## How to complete this task
Search the records for lines with the word "Hrun" and copy each match.

## Available records
(** * editor3d: marker-to-skeleton pipeline and animation runtime

    A shallow embedding of the client components of the editor
    (the 3D viewer, the auto-rigger modal and the skeleton replacer modal)
    and the properties their specification states about them.

    Numbers.  A JavaScript [number] is modelled as an exact rational [Q].
    A division whose divisor is computed at run time is written with
    [safe_div], which has no result when the divisor is zero (the place
    where JavaScript would produce an infinity or a NaN); a division by a
    literal constant is plain [/].  The breakpoints of the two slider
    mappings are evaluated a second time on binary64 numbers ([float]).

    Objects.  Objects that the code shares between refs (clips, actions,
    bones) live in heaps indexed by a reference; a ref of the component is
    an [option] of such a reference. *)

From Stdlib Require Import QArith Qminmax Qround Lqa PrimFloat Ascii String Sorted.
From stdpp Require Import base option list strings gmap.

#[local] Set Warnings "-inexact-float".

(** ** Numbers *)

Module Num.

Local Open Scope Q_scope.

(** [a / b] for a divisor computed at run time. *)
Definition safe_div (a b : Q) : option Q :=
  if Qeq_bool b 0 then None else Some (a / b).

(** [Math.max(lo, Math.min(hi, x))]. *)
Definition clamp (lo hi x : Q) : Q := Qmax lo (Qmin hi x).

(** [a < b], [a <= b] and [a === b] as the tests the code branches on. *)
Definition ltb (a b : Q) : bool := negb (Qle_bool b a).
Definition leb (a b : Q) : bool := Qle_bool a b.
Definition eqb (a b : Q) : bool := Qeq_bool a b.

(** The straight line through [(x0, y0)] and [(x1, y1)], evaluated at [x]:
    what "linear between the breakpoints" means. *)
Definition line_through (x0 y0 x1 y1 x : Q) : Q :=
  y0 + (y1 - y0) * ((x - x0) / (x1 - x0)).

End Num.

(** ** The slider mappings of the viewer (part_002) *)

Module Sliders.

Local Open Scope Q_scope.

(** [handleSpeedChange]: the [timeScale] computed from the 0-100 input. *)
Definition timeScale (speed : Q) : Q :=
  if Num.ltb speed 50
  then 0.1 + (speed / 50) * 0.9
  else 1.0 + ((speed - 50) / 50) * 2.0.

(** The render loop: the [enthusiasmFactor] computed from the 0-100 input. *)
Definition enthusiasmFactor (animationEnthusiasm : Q) : Q :=
  if Num.ltb animationEnthusiasm 50
  then 0.2 + (animationEnthusiasm / 50) * 0.8
  else 1.0 + ((animationEnthusiasm - 50) / 50) * 1.0.


Definition enthusiasmFactor_f64 (animationEnthusiasm : float) : float :=
  if PrimFloat.ltb animationEnthusiasm 50
  then (0.2 + (animationEnthusiasm / 50) * 0.8)%float
  else (1.0 + ((animationEnthusiasm - 50) / 50) * 1.0)%float.

End Sliders.

(** ** three.js: the part of the library the components call

    The library is not part of the repository.  Its operations are written
    out from its documented behaviour; the transcendental functions and the
    general case of [slerp] are parameters ([Math]). *)

Module Three.

Local Open Scope Q_scope.

Record Math := {
  Math_sqrt : Q -> Q;
  Math_sin : Q -> Q;
  Math_cos : Q -> Q;
  Math_acos : Q -> Q;
  (** [Quaternion.slerp] for an interpolation parameter other than 0 and 1. *)
  slerp_general : Q * Q * Q * Q -> Q * Q * Q * Q -> Q -> Q * Q * Q * Q
}.

(** [Math.sqrt] and [Math.acos] yield NaN outside their domains. *)
Definition sqrt_checked (M : Math) (a : Q) : option Q :=
  if Num.leb 0 a then Some (Math_sqrt M a) else None.

Definition acos_checked (M : Math) (a : Q) : option Q :=
  if Num.leb (-1) a && Num.leb a 1 then Some (Math_acos M a) else None.

(** *** Vector3 *)

Record Vector3 := { vx : Q; vy : Q; vz : Q }.

Definition v3_zero : Vector3 := {| vx := 0; vy := 0; vz := 0 |}.

Definition v3_sub (a b : Vector3) : Vector3 :=
  {| vx := vx a - vx b; vy := vy a - vy b; vz := vz a - vz b |}.
(** [for g in groups]: a list gives its elements, a string its
    characters (a string is a sequence of one-byte characters here, as
    a Python string of ASCII characters is), [None] and a value that is
    not iterable raise [TypeError]. *)
Definition iter (groups : option attr) : M (list string) :=
  match groups with
  | None => raise TypeError
  | Some (AList l) => mret l
  | Some (AStr s) => mret ((λ c, String c EmptyString) <$> String.list_ascii_of_string s)
  | Some (ATyped _) => raise TypeError
  end.

(** What [authenticate] leaves behind: the caller's dictionary, the
    value returned or the exception raised, the tables, and the log. *)
Record outcome : Type := mkOutcome {
  shib_meta_after : gmap string attr;
  returned : result (option User);
  db_after : db;
  events : list event
}.

Section Authenticate.

(** [User._meta.get_all_field_names()], fixed by the Django schema. *)
Variable get_all_field_names : list string.

(** Line 43: [dict([(k, shib_meta[k]) for k in ... if k in shib_meta])]. *)
Definition shib_user_params_of (shib_meta : gmap string attr)
    : gmap string attr :=
  list_to_map (omap (λ k, (k,.) <$> shib_meta !! k) get_all_field_names).

(** Lines 53-58: the loop over [shib_user_params.items()]. *)
Definition update_fields (shib_user_params : gmap string attr) (user : User)
    : User * bool :=
  map_fold (λ k v '(user, updated),
              let oldv := fields user !! k in
              if decide (oldv ≠ Some v) then (setattr user k v, true)
              else (user, updated))
           (user, false) shib_user_params.

(** Lines 63-73. *)
Definition sync_groups (groups : option attr) (user : User) : M () :=
  gs ← iter groups;
  used_groups ← for_fold gs (λ g used_groups,
      group ← Group_objects_get_or_create g;
      user_set_add group user;;
      mret (used_groups ++ [g])) [];
  stale ← user_groups_exclude user used_groups;
  for_each stale (λ group, user_set_remove group user).
(** ** The ordered dictionary *)

Lemma OrdDict_get_set {V} (k n : string) (v : V) (d : list (string * V)) :
  OrdDict.get n (OrdDict.set k v d) = if String.eqb n k then Some v else OrdDict.get n d.
Proof.
  induction d as [|[k' v'] d IH]; simpl.
  - done.
  - destruct (String.eqb k k') eqn:Hk; simpl.
    + apply String.eqb_eq in Hk as ->. by destruct (String.eqb n k').
    + destruct (String.eqb n k') eqn:Hn; [|done].
      apply String.eqb_eq in Hn as ->.
      rewrite String.eqb_sym in Hk. by rewrite Hk.
Qed.

Lemma OrdDict_get_None {V} (n : string) (d : list (string * V)) :
  OrdDict.get n d = None ↔ n ∉ OrdDict.keys d.
Proof.
  induction d as [|[k v] d IH]; simpl.
  - split; [intros _; apply not_elem_of_nil|done].
  - rewrite not_elem_of_cons. destruct (String.eqb n k) eqn:Hn.
    + apply String.eqb_eq in Hn. split; [done|]. by intros [? _].
    + apply String.eqb_neq in Hn. rewrite IH. split; [by intros ?|by intros [_ ?]].
Qed.

(** ** Running programs *)

Lemma run_bind {E} {Reply : E → Type} {W A B} (hd : Handler Reply W)
    (m : Prog Reply A) (f : A → Prog Reply B) (w : W) :
  run hd (m ≫= f) w =
    match run hd m w with
    | (tr, Ok a, w1) => let '(tr2, r, w2) := run hd (f a) w1 in ((tr ++ tr2)%list, r, w2)
    | (tr, Err e, w1) => (tr, Err e, w1)
    end.
Proof.
  unfold mbind, Prog_bind.
  revert w. induction m as [a|e|ev k IH]; intros w; cbn [run prog_bind].
  - by destruct (run hd (f a) w) as [[tr2 r] w2].
  - done.
  - destruct (hd ev w) as [[x|e] w1]; [|done].
    rewrite IH.
    destruct (run hd (k x) w1) as [[tr [a|e]] w2]; [|done].
    by destruct (run hd (f a) w2) as [[tr2 r] w3].
Qed.

(** ** Running router methods *)

Section RouterRuns.
Import QdrantMultiCollectionVecDB.
Context {W : Type} (hd : Handler RouterReply W).

Lemma get_known (self : t) (name : string) (inst : Handle) :
  OrdDict.get name (_instances self) = Some inst → _get self name = Ret inst.
Proof. intros H. unfold _get. by rewrite H. Qed.

Lemma get_unknown (self : t) (name : string) :
  OrdDict.get name (_instances self) = None →
  _get self name = Raise (ValueError (unknown_collection_message self name)).
Proof. intros H. unfold _get. by rewrite H. Qed.

Lemma run_invoke_then {R} (inst : Handle) (c : QdrantCall) (f : QdrantReply c → R) (w : W) :
  run hd (invoke inst c ≫= λ x, Ret (f x)) w = run_invoke hd inst c f w.
Proof.
  unfold run_invoke. simpl. by destruct (hd (ev_call inst c) w) as [[x|e] w'].
Qed.

Lemma run_invoke_id (inst : Handle) (c : QdrantCall) (w : W) :
  run hd (invoke inst c) w = run_invoke hd inst c id w.
Proof.
  unfold run_invoke. simpl. by destruct (hd (ev_call inst c) w) as [[x|e] w'].
Qed.
End RouterRuns.

Section InitLoop.
Import QdrantMultiCollectionVecDB.
Context {W : Type} (hd : Handler RouterReply W).

Lemma init_loop_get (cfg : QdrantMultiCollectionConfig) (names : list string) :
  ∀ (acc : list (string * Handle)) (w : W) tr insts w',
    run hd (init_loop cfg names acc) w = (tr, Ok insts, w') →
    ∀ n, OrdDict.get n insts = None ↔ ((n ∉ names) ∧ OrdDict.get n acc = None).
Proof.
  induction names as [|name names IH]; intros acc w tr insts w' Hrun n.
  - simpl in Hrun. injection Hrun as _ <- _. split; [|by intros [_ ?]].
    intros ?. split; [apply not_elem_of_nil|done].
  - simpl in Hrun.
    destruct (hd (ev_new (single_cfg cfg name)) w) as [[h|e] w1]; [|done].
    destruct (hd (ev_log_info _) w1) as [[u|e] w2]; [|done].
    destruct (run hd _ w2) as [[tr2 res2] w3] eqn:Hrest.
    injection Hrun as _ -> _.
    rewrite (IH _ _ _ _ _ Hrest n), OrdDict_get_set, not_elem_of_cons.
    destruct (String.eqb n name) eqn:Hn.
    + apply String.eqb_eq in Hn. split; [by intros [_ ?]|by intros [[? _] _]].
    + apply String.eqb_neq in Hn. split; [by intros [? ?]|by intros [[_ ?] ?]].
Qed.

(** The router [__init__] builds knows exactly the configured names. *)
Lemma init_names (cfg : QdrantMultiCollectionConfig) (w : W) tr self w' :
  run hd (__init__ cfg) w = (tr, Ok self, w') →
  ∀ n, n ∈ list_collections self ↔ n ∈ collection_name cfg.
Proof.
  unfold __init__. intros Hrun n.
  rewrite run_bind in Hrun.
  destruct (run hd (init_loop cfg (collection_name cfg) []) w)
    as [[tr0 [insts|e]] w0] eqn:Hloop; [|done].
  simpl in Hrun. injection Hrun as _ <- _.
  pose proof (init_loop_get cfg _ _ _ _ _ _ Hloop n) as Hget.
  unfold list_collections. cbn [_instances]. rewrite OrdDict_get_None in Hget.
  destruct (decide (n ∈ OrdDict.keys insts)) as [Hin|Hin];
    destruct (decide (n ∈ collection_name cfg)) as [Hc|Hc]; try done.
  - destruct (proj2 Hget (conj Hc eq_refl) Hin).
  - destruct (proj1 Hget Hin) as [Hn _]. destruct (Hn Hc).
Qed.
End InitLoop.

Example sample_router_built :
  ∃ tr, run RefBackend.handler (QdrantMultiCollectionVecDB.__init__ Sample.cfg) RefBackend.empty
        = (tr, Ok Sample.router,
           RefBackend.mk [[]; []]
             ["[QdrantMulti] Initialized collection 'explicit_preference'";
              "[QdrantMulti] Initialized collection 'implicit_preference'"]).
Proof. eexists. vm_compute. reflexivity. Qed.

(** ** Unknown collections *)

Section UnknownCollection.
Import QdrantMultiCollectionVecDB.

Lemma unknown_message_text (self : t) (name : string) :
  unknown_collection_message self name =
  "Unknown collection '" +:+ name +:+ "'. Available: " +:+
  PyStr.repr_list (list_collections self).
Proof. reflexivity. Qed.

(** C2. On a router built by [__init__] from a configuration, each of
    the eleven operations routed by [collection_name], called with a
    name that is not among the configured ones, raises [ValueError]
    with the message [Unknown collection '<name>'. Available: <list of
    the known names>], whatever the other arguments; no call reaches a
    backend instance or the logger, and the world is left as it was. *)
Theorem unknown_collection_raises {W0 W : Type}
    (hd0 : Handler RouterReply W0) (w0 w1 : W0) (cfg : QdrantMultiCollectionConfig)
    (tr0 : list (Obs RouterReply)) (self : t) (name : string)
    (hd : Handler RouterReply W) (w : W) :
  run hd0 (__init__ cfg) w0 = (tr0, Ok self, w1) →
  name ∉ collection_name cfg →
  let msg := "Unknown collection '" +:+ name +:+ "'. Available: " +:+
             PyStr.repr_list (list_collections self) in
  (∀ n, n ∈ list_collections self ↔ n ∈ collection_name cfg)
  ∧ (∀ qv q k f st, run hd (search self qv q name k f st) w = ([], Err (ValueError msg), w))
  ∧ (∀ id, run hd (get_by_id self name id) w = ([], Err (ValueError msg), w))
  ∧ (∀ ids, run hd (get_by_ids self name ids) w = ([], Err (ValueError msg), w))
  ∧ (∀ f lim, run hd (get_by_filter self name f lim) w = ([], Err (ValueError msg), w))
  ∧ (∀ lim, run hd (get_all self name lim) w = ([], Err (ValueError msg), w))
  ∧ (∀ f, run hd (count self name f) w = ([], Err (ValueError msg), w))
  ∧ (∀ data, run hd (add self name data) w = ([], Err (ValueError msg), w))
  ∧ (∀ id data, run hd (update self name id data) w = ([], Err (ValueError msg), w))
  ∧ (∀ data, run hd (upsert self name data) w = ([], Err (ValueError msg), w))
  ∧ (∀ ids, run hd (delete self name ids) w = ([], Err (ValueError msg), w))
  ∧ (∀ f, run hd (delete_by_filter self name f) w = ([], Err (ValueError msg), w)).
Proof.
  intros Hinit Hname msg.
  pose proof (init_names hd0 cfg w0 tr0 self w1 Hinit) as Hnames.
  assert (Hget : OrdDict.get name (_instances self) = None).
  { apply OrdDict_get_None. intros Hin. by apply Hname, Hnames. }
  split; [done|].
  repeat split; intros;
    unfold search, get_by_id, get_by_ids, get_by_filter, get_all, count, add, update,
      upsert, delete, delete_by_filter;
    by rewrite (get_unknown self name Hget).
Qed.
End UnknownCollection.
(** * ai-pr-reviewer: review state, retry policy and patch handling

    A shallow embedding of [src/review-state.ts], [src/retry-logic.ts] and
    the patch functions of [src/review.ts], with the properties the
    specification states about them.

    Conventions.
    - A JavaScript string is the list of its UTF-16 code units ([list N]).
    - A JavaScript number that holds a count or a line number is a [Z].
    - [new Date().toISOString()] is an effect: every function that reads
      the clock takes the timestamp it read as its first argument.
    - [throw] is the left injection of a sum; [null] and [undefined] are
      [None]. *)

From Stdlib Require Import ZArith Lia Ascii String.
From stdpp Require Import base option list gmap sets strings pretty.

Local Open Scope Z_scope.
#[local] Set Warnings "-clear-no-such-hyp".

(** ** JavaScript strings *)

Abbreviation jsstring := (list N).

(** The code units of an ASCII literal. *)
Definition js (s : string) : jsstring :=
  N_of_ascii <$> list_ascii_of_string s.

(** [`${n}`] for an integer [n]. *)
Definition js_of_Z (n : Z) : jsstring := js (pretty n).

(** ** JavaScript numbers

    The numbers of the code are doubles.  Line numbers, counters, token
    counts and delays are written here as integers of [Z].  The two agree
    as long as every value that the code computes is an integer of
    magnitude at most [2 ^ 53], where the arithmetic on doubles is exact;
    beyond that they differ: [2 ^ 53 + 1] is not a double, so a counter
    stops moving at [2 ^ 53] and a sum or a difference is rounded, and
    [parseInt] of more than twenty digits is left to the implementation.
    A theorem whose statement depends on the values therefore carries
    the range in which the integers are the numbers of the code.

    [safe_line n] is the range of line numbers for which every sum and
    difference of two of them, plus or minus one, is exact. *)
Definition safe_line (n : Z) : Prop := - 2 ^ 52 < n < 2 ^ 52.
(** The loop over the commands. *)
Fixpoint commands_loop (items : Dict) (entity_names : list string)
  (errors : list string) : pyres (list string) :=
  match items with
  | [] => Ret errors
  | (cmd_name, cmd) :: rest =>
      requires ← listed cmd "requires";
      errors ← references cmd_name "requires" entity_names requires errors;
      creates ← listed cmd "creates";
      errors ← references cmd_name "creates" entity_names creates errors;
      invalidates ← listed cmd "invalidates";
      errors ← references cmd_name "invalidates" entity_names invalidates errors;
      commands_loop rest entity_names errors
  end.

(** [f"Decision {i} references unknown source '{ref}'"]; [i] counts the
    elements of a list and is within the limit of the conversion. *)
Definition unknown_source (i : nat) (ref : Value) : pyres string :=
  written ← str ref;
  Ret ("Decision " +:+ PyStr.digits (Z.of_nat i)
         +:+ " references unknown source '" +:+ written +:+ "'").

(** The loop over the decisions, counted from [i]. *)
Fixpoint decisions_loop (i : nat) (decisions : list Value)
  (source_ids : list string) (errors : list string) : pyres (list string) :=
  match decisions with
  | [] => Ret errors
  | decision :: rest =>
      d ← get_attr_get decision;
      let ref := match dict_get "ref" d with Some v => v | None => VNone end in
      unknown ← (if (truthy ref && some_names source_ids)%bool
                 then not_in ref source_ids
                 else Ret false);
      if unknown : bool
      then message ← unknown_source i ref;
           decisions_loop (S i) rest source_ids (errors ++ [message])%list
      else decisions_loop (S i) rest source_ids errors
  end.

(** [SkillLoader._check_consistency] *)
Definition _check_consistency (skill_dict : Dict) : pyres (list string) :=
  let commands := match dict_get "commands" skill_dict with
                  | Some v => v
                  | None => VDict []
                  end in
  command_names ← keys_of commands;
  entities ← section_get skill_dict "state" "entities" (VList []);
  entities ← iter entities;
  entity_names ← names_of "name" entities;
  sources ← iter (match dict_get "sources" skill_dict with
                  | Some v => v
                  | None => VList []
                  end);
  source_ids ← names_of "id" sources;
  _ ← created_by_loop entities;
  items ← Version.items_of commands;
  errors ← commands_loop items entity_names [];
  decisions ← iter (match dict_get "decisions" skill_dict with
                    | Some v => v
                    | None => VList []
                    end);
  decisions_loop 0 decisions source_ids errors.

End Check.

End Consistency.

(* ===================================================================== *)
(** * Shapes of documents *)
(* ===================================================================== *)

Module Shape.
Import Py.

Fixpoint distinct (ks : list string) : bool :=
  match ks with
  | [] => true
  | k :: rest => (negb (List.existsb (String.eqb k) rest) && distinct rest)%bool
  end.

(** No mapping of the tree has a key twice: what a Python dict is. *)
Fixpoint well_formed (v : Value) : bool :=
  match v with
  | VList xs => List.forallb well_formed xs
  | VDict kvs =>
      (distinct (keys kvs)
       && List.forallb (fun kv => well_formed (snd kv)) kvs)%bool
  | _ => true
  end.

(** The same content with the items of mappings, at any depth, in another
    order of insertion. *)
#[local] Unset Elimination Schemes.
Inductive reordered : Value -> Value -> Prop :=
| reordered_none : reordered VNone VNone
| reordered_bool b : reordered (VBool b) (VBool b)
| reordered_int z : reordered (VInt z) (VInt z)
| reordered_float f : reordered (VFloat f) (VFloat f)
| reordered_str s : reordered (VStr s) (VStr s)
| reordered_list xs ys :
    Forall2 reordered xs ys -> reordered (VList xs) (VList ys)
| reordered_dict kvs moved kvs' :
    Permutation kvs moved ->
    Forall2 (fun a b => fst a = fst b /\ reordered (snd a) (snd b)) moved kvs' ->
    reordered (VDict kvs) (VDict kvs').
#[local] Set Elimination Schemes.

(** The depth of nesting, for the functions that recurse with fuel. *)
Fixpoint depth (v : Value) : nat :=
  match v with
  | VList xs => S (List.fold_right (fun x n => Nat.max (depth x) n) 0 xs)
  | VDict kvs =>
      S (List.fold_right (fun kv n => Nat.max (depth (snd kv)) n) 0 kvs)
  | _ => 0
  end.

(** Induction over a document: the elements of a sequence and the values
    of a mapping come with the property. *)
Section Induction.
Variable P : Value -> Prop.
Hypothesis HNone : P VNone.
Hypothesis HBool : forall b, P (VBool b).
Hypothesis HInt : forall z, P (VInt z).
Hypothesis HFloat : forall f, P (VFloat f).
Hypothesis HStr : forall s, P (VStr s).
Hypothesis HList : forall xs, Forall P xs -> P (VList xs).
Hypothesis HDict :
  forall kvs, Forall (fun kv => P (snd kv)) kvs -> P (VDict kvs).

## Output below
  induction names as [|name names IH]; intros acc w tr insts w' Hrun n.
  - simpl in Hrun. injection Hrun as _ <- _. split; [|by intros [_ ?]].
  - simpl in Hrun.
    injection Hrun as _ -> _.
  unfold __init__. intros Hrun n.
  rewrite run_bind in Hrun.
  simpl in Hrun. injection Hrun as _ <- _.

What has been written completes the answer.